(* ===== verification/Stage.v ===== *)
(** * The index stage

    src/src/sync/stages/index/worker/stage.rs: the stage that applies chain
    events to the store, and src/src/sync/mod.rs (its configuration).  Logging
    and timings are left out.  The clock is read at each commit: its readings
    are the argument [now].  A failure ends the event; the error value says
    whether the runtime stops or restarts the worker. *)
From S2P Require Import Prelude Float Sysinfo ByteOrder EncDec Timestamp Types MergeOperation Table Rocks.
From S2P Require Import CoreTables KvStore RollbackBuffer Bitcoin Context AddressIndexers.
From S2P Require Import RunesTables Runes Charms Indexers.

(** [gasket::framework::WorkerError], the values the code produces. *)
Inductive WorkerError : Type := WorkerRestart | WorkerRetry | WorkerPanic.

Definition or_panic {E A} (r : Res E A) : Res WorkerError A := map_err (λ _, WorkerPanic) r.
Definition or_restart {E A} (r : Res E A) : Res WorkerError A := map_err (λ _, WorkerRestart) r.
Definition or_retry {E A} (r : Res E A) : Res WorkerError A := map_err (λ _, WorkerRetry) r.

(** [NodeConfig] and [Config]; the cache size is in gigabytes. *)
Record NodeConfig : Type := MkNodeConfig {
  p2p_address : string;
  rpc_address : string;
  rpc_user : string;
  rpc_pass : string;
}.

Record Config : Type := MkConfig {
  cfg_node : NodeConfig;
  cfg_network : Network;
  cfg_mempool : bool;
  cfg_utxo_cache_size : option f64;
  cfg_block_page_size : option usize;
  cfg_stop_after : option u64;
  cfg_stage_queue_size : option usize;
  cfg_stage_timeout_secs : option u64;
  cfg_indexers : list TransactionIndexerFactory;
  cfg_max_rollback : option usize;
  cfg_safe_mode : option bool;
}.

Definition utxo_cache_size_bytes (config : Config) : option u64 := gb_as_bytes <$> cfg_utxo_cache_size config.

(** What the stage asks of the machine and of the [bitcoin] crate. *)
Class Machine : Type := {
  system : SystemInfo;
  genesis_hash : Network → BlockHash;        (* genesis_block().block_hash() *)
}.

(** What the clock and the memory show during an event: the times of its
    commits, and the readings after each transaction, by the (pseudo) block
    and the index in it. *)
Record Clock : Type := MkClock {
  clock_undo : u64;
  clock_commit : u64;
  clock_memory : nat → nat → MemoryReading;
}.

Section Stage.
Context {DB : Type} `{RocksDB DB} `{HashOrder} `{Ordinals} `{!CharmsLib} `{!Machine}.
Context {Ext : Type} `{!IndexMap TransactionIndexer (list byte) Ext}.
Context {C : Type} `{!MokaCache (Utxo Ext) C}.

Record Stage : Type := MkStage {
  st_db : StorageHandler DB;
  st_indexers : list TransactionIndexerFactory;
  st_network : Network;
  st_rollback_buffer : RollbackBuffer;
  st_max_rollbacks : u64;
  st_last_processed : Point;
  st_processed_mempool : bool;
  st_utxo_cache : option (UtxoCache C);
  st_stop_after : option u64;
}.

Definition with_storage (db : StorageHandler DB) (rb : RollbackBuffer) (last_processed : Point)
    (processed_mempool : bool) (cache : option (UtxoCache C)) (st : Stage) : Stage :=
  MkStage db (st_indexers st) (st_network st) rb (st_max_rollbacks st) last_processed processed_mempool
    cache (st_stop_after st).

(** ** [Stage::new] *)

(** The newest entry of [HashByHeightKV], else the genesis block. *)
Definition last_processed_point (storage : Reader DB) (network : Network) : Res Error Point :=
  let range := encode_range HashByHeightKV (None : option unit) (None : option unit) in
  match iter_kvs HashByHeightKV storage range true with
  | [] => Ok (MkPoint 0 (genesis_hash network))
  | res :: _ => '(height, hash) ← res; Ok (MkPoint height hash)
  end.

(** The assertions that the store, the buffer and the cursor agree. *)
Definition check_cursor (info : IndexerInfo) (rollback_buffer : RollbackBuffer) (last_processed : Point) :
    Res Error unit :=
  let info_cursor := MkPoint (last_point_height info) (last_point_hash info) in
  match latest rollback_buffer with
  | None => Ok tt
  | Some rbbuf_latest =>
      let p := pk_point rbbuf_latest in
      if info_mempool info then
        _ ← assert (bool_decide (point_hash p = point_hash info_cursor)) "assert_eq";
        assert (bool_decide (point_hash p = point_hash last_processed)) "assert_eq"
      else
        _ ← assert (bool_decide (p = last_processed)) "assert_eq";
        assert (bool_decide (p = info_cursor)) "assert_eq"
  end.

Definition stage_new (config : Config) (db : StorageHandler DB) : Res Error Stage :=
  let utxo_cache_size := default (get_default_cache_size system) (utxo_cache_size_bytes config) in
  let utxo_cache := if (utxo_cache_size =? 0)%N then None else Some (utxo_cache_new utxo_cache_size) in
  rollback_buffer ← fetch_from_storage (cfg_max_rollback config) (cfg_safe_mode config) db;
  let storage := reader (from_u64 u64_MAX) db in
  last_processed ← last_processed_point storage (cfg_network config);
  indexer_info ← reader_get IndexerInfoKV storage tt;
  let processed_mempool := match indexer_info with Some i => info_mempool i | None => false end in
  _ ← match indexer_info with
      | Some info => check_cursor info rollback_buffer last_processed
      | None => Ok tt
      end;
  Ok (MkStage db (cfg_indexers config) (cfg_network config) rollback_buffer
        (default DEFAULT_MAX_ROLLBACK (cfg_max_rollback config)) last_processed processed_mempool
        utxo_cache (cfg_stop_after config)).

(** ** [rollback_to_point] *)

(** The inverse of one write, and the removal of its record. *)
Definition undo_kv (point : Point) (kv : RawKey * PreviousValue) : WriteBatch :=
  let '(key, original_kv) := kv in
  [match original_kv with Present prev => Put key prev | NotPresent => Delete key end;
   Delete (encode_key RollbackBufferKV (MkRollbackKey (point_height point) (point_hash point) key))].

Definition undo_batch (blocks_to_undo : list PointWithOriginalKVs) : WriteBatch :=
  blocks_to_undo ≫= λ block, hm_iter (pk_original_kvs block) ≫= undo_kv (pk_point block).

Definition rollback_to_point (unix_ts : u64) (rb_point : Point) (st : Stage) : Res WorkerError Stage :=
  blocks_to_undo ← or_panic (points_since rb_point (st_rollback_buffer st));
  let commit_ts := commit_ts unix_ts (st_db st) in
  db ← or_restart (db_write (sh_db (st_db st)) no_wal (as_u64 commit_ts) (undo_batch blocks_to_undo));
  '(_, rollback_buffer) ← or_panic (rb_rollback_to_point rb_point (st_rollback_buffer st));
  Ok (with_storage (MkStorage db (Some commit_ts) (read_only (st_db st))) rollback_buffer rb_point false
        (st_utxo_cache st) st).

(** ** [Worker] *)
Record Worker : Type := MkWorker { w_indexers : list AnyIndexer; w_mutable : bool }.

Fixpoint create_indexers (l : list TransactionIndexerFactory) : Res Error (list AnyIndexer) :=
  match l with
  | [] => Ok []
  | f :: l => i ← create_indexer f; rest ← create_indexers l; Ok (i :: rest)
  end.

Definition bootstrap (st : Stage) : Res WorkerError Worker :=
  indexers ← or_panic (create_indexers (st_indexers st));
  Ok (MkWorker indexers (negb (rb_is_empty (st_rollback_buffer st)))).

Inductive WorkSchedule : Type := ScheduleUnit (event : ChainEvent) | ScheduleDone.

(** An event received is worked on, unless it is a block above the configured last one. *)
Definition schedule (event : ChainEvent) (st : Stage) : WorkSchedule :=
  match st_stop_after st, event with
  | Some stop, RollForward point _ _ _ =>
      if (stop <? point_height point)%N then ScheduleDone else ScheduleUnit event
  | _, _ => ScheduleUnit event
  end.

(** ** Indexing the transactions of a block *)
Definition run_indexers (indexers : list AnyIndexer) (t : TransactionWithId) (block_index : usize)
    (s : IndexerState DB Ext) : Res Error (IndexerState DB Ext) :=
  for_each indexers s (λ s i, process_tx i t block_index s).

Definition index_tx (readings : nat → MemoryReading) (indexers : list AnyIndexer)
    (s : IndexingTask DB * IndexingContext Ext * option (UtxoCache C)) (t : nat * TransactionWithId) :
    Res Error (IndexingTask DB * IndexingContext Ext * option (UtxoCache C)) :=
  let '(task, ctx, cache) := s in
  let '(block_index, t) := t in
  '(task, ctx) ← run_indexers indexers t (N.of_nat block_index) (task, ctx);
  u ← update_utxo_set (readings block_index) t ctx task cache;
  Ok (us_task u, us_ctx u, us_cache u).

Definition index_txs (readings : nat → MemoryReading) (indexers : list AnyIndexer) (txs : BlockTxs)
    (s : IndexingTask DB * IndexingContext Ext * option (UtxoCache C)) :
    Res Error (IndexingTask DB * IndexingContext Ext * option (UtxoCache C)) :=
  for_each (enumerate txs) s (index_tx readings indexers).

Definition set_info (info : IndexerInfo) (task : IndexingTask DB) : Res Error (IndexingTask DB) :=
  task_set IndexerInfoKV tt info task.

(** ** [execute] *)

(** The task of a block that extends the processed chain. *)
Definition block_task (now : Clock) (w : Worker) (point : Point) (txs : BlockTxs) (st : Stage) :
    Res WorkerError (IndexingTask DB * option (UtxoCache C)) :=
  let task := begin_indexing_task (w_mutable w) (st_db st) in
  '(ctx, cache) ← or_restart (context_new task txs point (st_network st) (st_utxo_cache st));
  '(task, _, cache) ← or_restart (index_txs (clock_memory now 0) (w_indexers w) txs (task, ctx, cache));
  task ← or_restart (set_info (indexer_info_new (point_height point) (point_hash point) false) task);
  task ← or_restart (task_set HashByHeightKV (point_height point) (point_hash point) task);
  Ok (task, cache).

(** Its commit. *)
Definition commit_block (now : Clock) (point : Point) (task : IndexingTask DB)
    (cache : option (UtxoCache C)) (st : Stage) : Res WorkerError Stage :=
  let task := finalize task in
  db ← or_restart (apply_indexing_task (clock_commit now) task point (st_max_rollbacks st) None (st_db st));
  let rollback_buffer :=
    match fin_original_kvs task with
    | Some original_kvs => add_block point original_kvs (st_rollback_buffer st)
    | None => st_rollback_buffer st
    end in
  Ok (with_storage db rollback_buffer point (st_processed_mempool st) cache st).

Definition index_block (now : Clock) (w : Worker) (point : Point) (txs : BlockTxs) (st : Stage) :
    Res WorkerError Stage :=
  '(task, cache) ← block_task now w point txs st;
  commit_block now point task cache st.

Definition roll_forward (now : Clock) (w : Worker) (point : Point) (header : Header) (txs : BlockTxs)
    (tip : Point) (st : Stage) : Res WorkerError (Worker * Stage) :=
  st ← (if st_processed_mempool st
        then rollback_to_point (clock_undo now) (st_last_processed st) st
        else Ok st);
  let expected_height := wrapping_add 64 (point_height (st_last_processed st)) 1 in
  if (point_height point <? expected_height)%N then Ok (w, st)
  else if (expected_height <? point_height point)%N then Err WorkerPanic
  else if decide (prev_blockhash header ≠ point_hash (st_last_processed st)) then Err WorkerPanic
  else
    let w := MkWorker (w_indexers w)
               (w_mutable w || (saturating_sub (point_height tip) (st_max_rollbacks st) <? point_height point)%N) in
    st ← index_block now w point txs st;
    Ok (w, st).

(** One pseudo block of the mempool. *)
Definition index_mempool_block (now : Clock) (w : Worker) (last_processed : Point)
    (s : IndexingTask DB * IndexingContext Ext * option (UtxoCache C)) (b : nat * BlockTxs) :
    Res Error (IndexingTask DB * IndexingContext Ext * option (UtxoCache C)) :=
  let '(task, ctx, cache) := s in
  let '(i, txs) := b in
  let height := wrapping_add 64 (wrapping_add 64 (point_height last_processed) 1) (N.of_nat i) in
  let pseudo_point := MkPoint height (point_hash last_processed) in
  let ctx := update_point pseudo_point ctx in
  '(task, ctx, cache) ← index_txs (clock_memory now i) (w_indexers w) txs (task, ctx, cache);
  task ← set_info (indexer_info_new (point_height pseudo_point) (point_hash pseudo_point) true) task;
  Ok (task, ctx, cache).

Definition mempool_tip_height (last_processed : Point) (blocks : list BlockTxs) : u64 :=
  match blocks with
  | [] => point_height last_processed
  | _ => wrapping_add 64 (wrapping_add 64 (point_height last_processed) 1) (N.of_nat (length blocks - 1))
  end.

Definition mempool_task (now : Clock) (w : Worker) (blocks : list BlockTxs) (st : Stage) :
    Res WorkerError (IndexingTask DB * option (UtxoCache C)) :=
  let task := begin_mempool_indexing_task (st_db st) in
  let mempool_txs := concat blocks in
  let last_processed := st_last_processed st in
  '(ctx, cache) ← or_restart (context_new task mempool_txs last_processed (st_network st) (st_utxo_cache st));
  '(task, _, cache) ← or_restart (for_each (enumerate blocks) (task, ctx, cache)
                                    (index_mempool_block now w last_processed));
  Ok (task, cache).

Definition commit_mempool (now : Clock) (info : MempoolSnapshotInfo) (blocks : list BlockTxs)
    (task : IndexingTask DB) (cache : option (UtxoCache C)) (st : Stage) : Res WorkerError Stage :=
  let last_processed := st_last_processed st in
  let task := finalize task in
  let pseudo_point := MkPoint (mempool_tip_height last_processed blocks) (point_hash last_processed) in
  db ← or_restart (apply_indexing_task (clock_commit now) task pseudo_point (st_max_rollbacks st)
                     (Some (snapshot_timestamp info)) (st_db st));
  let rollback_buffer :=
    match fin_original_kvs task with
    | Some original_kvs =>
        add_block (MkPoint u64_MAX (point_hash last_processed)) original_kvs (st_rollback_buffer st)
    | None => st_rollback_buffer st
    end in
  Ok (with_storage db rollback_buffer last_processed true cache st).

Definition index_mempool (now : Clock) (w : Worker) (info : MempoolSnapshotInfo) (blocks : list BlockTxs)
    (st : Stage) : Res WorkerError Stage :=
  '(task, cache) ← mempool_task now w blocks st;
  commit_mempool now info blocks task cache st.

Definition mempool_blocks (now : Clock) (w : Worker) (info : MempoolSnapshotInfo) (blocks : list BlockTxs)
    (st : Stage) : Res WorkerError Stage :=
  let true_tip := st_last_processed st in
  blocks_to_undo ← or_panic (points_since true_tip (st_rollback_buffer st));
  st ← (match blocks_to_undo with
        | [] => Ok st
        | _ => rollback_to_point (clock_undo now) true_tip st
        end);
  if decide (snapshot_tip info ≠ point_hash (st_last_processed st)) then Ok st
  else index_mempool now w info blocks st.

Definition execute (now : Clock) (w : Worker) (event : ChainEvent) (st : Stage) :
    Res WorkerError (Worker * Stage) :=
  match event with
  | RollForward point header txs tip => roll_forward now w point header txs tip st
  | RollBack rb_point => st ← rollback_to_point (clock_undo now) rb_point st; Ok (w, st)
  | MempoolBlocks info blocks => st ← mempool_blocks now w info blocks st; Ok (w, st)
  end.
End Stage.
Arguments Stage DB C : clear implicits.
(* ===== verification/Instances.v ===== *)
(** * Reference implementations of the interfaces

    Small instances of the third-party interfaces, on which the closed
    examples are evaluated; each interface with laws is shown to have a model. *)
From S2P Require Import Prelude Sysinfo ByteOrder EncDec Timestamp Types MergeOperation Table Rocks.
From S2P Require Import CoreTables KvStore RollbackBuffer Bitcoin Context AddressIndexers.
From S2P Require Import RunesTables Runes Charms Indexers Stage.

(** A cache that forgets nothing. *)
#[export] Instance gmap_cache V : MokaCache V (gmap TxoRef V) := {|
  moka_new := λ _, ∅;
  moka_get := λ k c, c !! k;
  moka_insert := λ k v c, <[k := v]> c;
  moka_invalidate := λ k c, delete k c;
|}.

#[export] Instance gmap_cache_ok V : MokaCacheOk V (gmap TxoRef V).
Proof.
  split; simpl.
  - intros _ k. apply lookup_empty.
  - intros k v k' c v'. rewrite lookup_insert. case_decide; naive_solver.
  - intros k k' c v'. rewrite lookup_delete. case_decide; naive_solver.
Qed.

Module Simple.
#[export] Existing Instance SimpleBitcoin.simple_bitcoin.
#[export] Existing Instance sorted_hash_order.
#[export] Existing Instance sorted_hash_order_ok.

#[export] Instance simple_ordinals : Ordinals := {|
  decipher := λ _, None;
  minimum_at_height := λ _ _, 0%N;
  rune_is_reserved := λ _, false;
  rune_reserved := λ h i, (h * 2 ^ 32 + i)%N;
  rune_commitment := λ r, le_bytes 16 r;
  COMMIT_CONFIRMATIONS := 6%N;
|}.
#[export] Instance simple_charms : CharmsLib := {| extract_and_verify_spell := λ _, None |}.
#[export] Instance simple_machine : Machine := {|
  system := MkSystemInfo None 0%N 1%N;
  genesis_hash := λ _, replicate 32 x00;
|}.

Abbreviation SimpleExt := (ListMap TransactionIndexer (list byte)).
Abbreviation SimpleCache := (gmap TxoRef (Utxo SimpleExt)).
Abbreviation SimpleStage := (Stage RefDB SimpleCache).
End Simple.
== == ==
What is the number of lines in the entries above that contain the string "SimpleCache"? Reply with the number and nothing more.

2